Please return exactly the lines from the one containing "From Stdlib Require Import" through the end of the records, including both.
(Data under study)
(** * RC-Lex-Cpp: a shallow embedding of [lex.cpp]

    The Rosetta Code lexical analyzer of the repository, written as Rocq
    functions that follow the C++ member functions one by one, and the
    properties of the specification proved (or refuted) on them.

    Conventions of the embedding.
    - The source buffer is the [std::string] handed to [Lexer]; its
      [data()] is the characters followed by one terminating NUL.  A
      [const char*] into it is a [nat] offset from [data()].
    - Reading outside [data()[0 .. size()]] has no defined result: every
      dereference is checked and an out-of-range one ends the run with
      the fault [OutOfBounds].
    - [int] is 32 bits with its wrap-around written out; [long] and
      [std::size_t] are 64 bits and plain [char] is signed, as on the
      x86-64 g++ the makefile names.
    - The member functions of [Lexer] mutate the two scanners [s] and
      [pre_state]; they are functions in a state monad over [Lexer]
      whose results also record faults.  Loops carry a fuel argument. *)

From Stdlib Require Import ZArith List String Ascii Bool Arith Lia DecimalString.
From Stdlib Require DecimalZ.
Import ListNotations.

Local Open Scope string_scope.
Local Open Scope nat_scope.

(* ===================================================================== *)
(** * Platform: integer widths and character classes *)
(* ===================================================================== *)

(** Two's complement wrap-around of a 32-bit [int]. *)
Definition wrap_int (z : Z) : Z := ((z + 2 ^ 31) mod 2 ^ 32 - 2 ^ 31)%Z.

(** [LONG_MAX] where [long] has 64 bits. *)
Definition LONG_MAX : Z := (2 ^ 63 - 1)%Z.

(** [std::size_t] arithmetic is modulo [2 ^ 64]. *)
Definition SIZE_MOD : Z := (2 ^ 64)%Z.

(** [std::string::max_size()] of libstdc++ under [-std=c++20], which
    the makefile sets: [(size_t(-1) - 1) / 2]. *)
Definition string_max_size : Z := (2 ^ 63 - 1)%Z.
(End Data under study)
→ Written solution:
From Stdlib Require Import ZArith List String Ascii Bool Arith Lia DecimalString.
From Stdlib Require DecimalZ.
Import ListNotations.

Local Open Scope string_scope.
Local Open Scope nat_scope.

(* ===================================================================== *)
(** * Platform: integer widths and character classes *)
(* ===================================================================== *)

(** Two's complement wrap-around of a 32-bit [int]. *)
Definition wrap_int (z : Z) : Z := ((z + 2 ^ 31) mod 2 ^ 32 - 2 ^ 31)%Z.

(** [LONG_MAX] where [long] has 64 bits. *)
Definition LONG_MAX : Z := (2 ^ 63 - 1)%Z.

(** [std::size_t] arithmetic is modulo [2 ^ 64]. *)
Definition SIZE_MOD : Z := (2 ^ 64)%Z.

(** [std::string::max_size()] of libstdc++ under [-std=c++20], which
    the makefile sets: [(size_t(-1) - 1) / 2]. *)
Definition string_max_size : Z := (2 ^ 63 - 1)%Z.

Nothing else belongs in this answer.